Ideally, you want to automate this process in order to be notified about new vulnerabilities when they come out, as opposed to hearing about them when you remember to check. Indeed, remember that when it comes to vulnerable third party dependencies, you’re actively being targeted right now, so speed is of the essence.

How does this work?

There’s a number of open-source projects and commercial products you can use for this type of analysis. A few popular options are Appcanary (which Aptible uses and integrates with), Gemnasium, and Snyk.

They often work like this:

  • You extract the list of packages you installed from your package manager

  • You feed it to the analyzer

  • The analyzer tells you about vulnerabilities (commercial products will also often notify you when new vulnerabilities come up in the future)

That simple!? Almost: you’re probably using multiple package managers in your app, which means you may have to mix and match analyzers to cover everything. Indeed, for most modern apps, you’ll have at least two package managers:

  • A system-level package manager: if you’re using Ubuntu or Debian, this is dpkg, which you access via apt-get. If you’re using CentOS / Fedora, this is rpm, which you access via yum or dnf. If you’re using Alpine, it’s apk. Etc.

  • An app-level package manager: if you’re writing a Ruby app, this is Bundler. If you’re writing a Node app, it’s NPM or Yarn. Etc.

So, what you need to do here is locate the list of installed packages for each of those, and submit it to a compatible vulnerability analyzer.

New Enclave Feature: Docker Image Security Scans

Now’s the right time to tell you about this new Enclave feature I mentioned earlier in this post.

When you deploy your app on Enclave, we have access to its system image. Last week, we shipped a new feature that lets us extract the list of system packages installed in your app, and submit it to Appcanary for a security scan.

This can work in two different ways:

  • You can run a one-shot scan via the Enclave Dashboard. This gives you an idea of what you need to fix right now, but it will not notify you when new vulnerabilities are discovered in packages you use, or if you install a new vulnerable package.

  • You can sign up for Appcanary and connect Enclave and Appcanary accounts. Enclave will keep your Appcanary monitors in sync with your app deploys in Enclave, and in turn Appcanary will notify you whenever there’s a vulnerability you need to know about.
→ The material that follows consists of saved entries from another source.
(** On text of such code points utf8_to_utf16 gives its UTF-16 encoding,
    null-terminated, and leaves the rest of the buffer alone. *)
Theorem utf8_to_utf16_exact cs buf sz q :
  Forall lead_fits cs → (length (utf16_string cs) < sz ≤ length buf)%nat →
  utf8_to_utf16 buf sz (utf8_string cs ++ 0 :: q) =
  Done (Z.of_nat (length (utf16_string cs)),
        utf16_string cs ++ 0 :: drop (S (length (utf16_string cs))) buf).
Proof.
  intros Hcs Hsz. unfold utf8_to_utf16. set (n := length (utf16_string cs)) in *.
  destruct (lookup_lt_is_Some_2 buf n) as [z Hz]; [lia|].
  assert (length (take n buf) = n) as Hn by (rewrite length_take; lia).
  rewrite <- (take_drop_middle buf n z Hz) at 1.
  pose proof (utf8_to_utf16_loop_exact cs (S (length (utf8_string cs ++ 0 :: q))) [] (take n buf) z
                (drop (S n) buf) sz q Hcs) as Hrun.
  rewrite !app_nil_l, Hn in Hrun. apply Hrun; [|done|].
  - enough (length cs ≤ length (utf8_string cs))%nat by (rewrite length_app; simpl; lia).
    clear. unfold utf8_string. induction cs as [|c cs IH]; simpl; [lia|].
    rewrite length_app. pose proof (utf8_spec_length c). unfold fmap in IH. lia.
  - simpl. lia.
Qed.

(** ** Where the code departs from the encodings *)

(** U+0400 in UTF-8 is D0 80; its first byte is masked to nothing and the
    conversion is refused. *)
Lemma utf8_to_utf16_rejects_cyrillic :
  utf8_spec 0x400 = [0xD0; 0x80] ∧
  utf8_to_utf16 [7; 7; 7; 7] 4 (utf8_spec 0x400 ++ [0]) = Done (0, [7; 7; 7; 7]).
Proof. by split. Qed.

(** U+0430 is converted to U+0030. *)
Lemma utf8_to_utf16_wrong_letter :
  utf8_to_utf16 [7; 7; 7; 7] 4 (utf8_spec 0x430 ++ [0]) = Done (1, [0x30; 0; 7; 7]).
Proof. done. Qed.

(** Utf16_to_ucs4 does not move past an unpaired surrogate, so utf16_count
    never ends on one, however long it runs. *)
Theorem utf16_count_diverges fuel s count :
  utf16_count fuel (0xD800 :: 0 :: s) count = Fault OutOfFuel.
Proof. revert count. induction fuel as [|fuel IH]; intros count; [done|]. cbn. apply IH. Qed.

(** utf16_to_utf8 checks room for the character but also stores a null after
    it: with a buffer of exactly the size it was given it writes outside. *)
Lemma utf16_to_utf8_overruns :
  utf16_to_utf8 [9] 1 [0x41; 0] 1 = Fault OutOfRange ∧
  utf16_to_utf8 [9; 9] 1 [0x41; 0] 1 = Done (1%nat, 1%nat, [0x41; 0]).
Proof. by split. Qed.

(** utf8_to_ucs4 moves past a null byte, although its comment says not. *)
Lemma utf8_to_ucs4_passes_null s : utf8_to_ucs4 (0 :: s) = Done (0, s).
Proof. done. Qed.

(** *** Witnesses *)

Lemma utf8_roundtrip_witness :
  ∃ bs, ucs4_to_utf8 0x1F600 = (Z.of_nat (length bs), bs ++ [0]) ∧ bs = utf8_spec 0x1F600 ∧
        utf8_to_ucs4_upd (bs ++ [65; 0]) = Done (0x1F600, [65; 0]).
Proof. apply (utf8_roundtrip 0x1F600 [65; 0]). lia. Defined.

Lemma utf8_count_total_witness :
  ∃ n, utf8_count ([0xF0; 0x41; 0xFF] ++ 0 :: [1]) = Done n ∧ 0 ≤ n ≤ 3.
Proof. apply (utf8_count_total [0xF0; 0x41; 0xFF] [1]). by repeat constructor. Defined.

Lemma utf8_count_encoded_witness :
  utf8_count (utf8_string [0x41; 0x3B1; 0x20AC; 0x1F600] ++ 0 :: []) = Done 4.
Proof. apply (utf8_count_encoded [0x41; 0x3B1; 0x20AC; 0x1F600] []). repeat constructor. Defined.

Lemma ucs4_to_utf16_witness :
  ucs4_to_utf16 0x1F600 = (2, [0xD83D; 0xDE00; 0]).
Proof. apply (ucs4_to_utf16_correct 0x1F600). right. lia. Defined.

Lemma utf16_decode_offset_witness :
  utf16_to_ucs4 ([0xD83D; 0xDE00] ++ [0]) = Done (0xF600, [0]).
Proof. apply (utf16_decode_offset 0x1F600 [0]). right. lia. Defined.

Lemma utf8_to_utf16_bounds_witness :
  ∃ r buf', utf8_to_utf16 [7; 7; 7] 2 ([0x41; 0xF0; 0x41] ++ 0 :: []) = Done (r, buf') ∧
    length buf' = 3%nat ∧ (∀ i, (2 ≤ i)%nat → buf' !! i = [7; 7; 7] !! i) ∧ 0 ≤ r ∧ (r = 0 ∨ r < 2).
Proof. apply (utf8_to_utf16_bounds [7; 7; 7] 2 [0x41; 0xF0; 0x41] []); [by repeat constructor|simpl; lia]. Defined.

Lemma utf8_to_utf16_exact_witness :
  utf8_to_utf16 [7; 7; 7; 7; 7] 5 (utf8_string [0x41; 0xE9; 0x1F600] ++ 0 :: []) =
  Done (4, [0x41; 0xE9; 0xD83D; 0xDE00; 0]).
Proof.
  apply (utf8_to_utf16_exact [0x41; 0xE9; 0x1F600] [7; 7; 7; 7; 7] 5 []).
  - repeat constructor; unfold lead_fits; lia.
  - cbn. lia.
Defined.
This puts you in a great position from a security perspective, and will reassure security auditors.

How to run a vulnerability scan for your dependencies using Enclave.

To summarize: Enclave with Appcanary can now handle vulnerability monitoring for your system packages, and it’s really easy for you to set up!

However, for app-level packages, you still have to do a little bit of legwork to find and integrate a vulnerability monitoring tool that works with your app. Note that Appcanary does support scanning Ruby and PHP dependencies, so you might be able to use them for app-level scanning too.

Is that it?

Not quite: we still have to look at third-party code you didn’t install via a package manager. Here are a few examples: software you compiled from source, binaries you downloaded directly from a vendor or project website, and even vendored dependencies.

For these, there is — unfortunately! — no silver bullet. Here’s what we recommend:

  • When possible, try and minimize the amount of software you install this way.

  • When you absolutely need to install software this way, subscribe to said software’s announcement channels to ensure you’re notified about new vulnerabilities. This may be a mailing list, a blog, or perhaps a GitHub issue tracker. When possible, review how security issues were handled in the past.

This time, that about wraps it up! Or does it? Engineering is turtles all the way down, so even if you covered all your bases in terms of software you installed, there’s still the underlying platform to account for.

That being said, unless you’re hosted on bare metal on your own hardware, this is largely out of your control. At this point, your best strategy is to choose a deployment platform you can trust (if you read this far, hopefully you’ll consider Enclave to be one).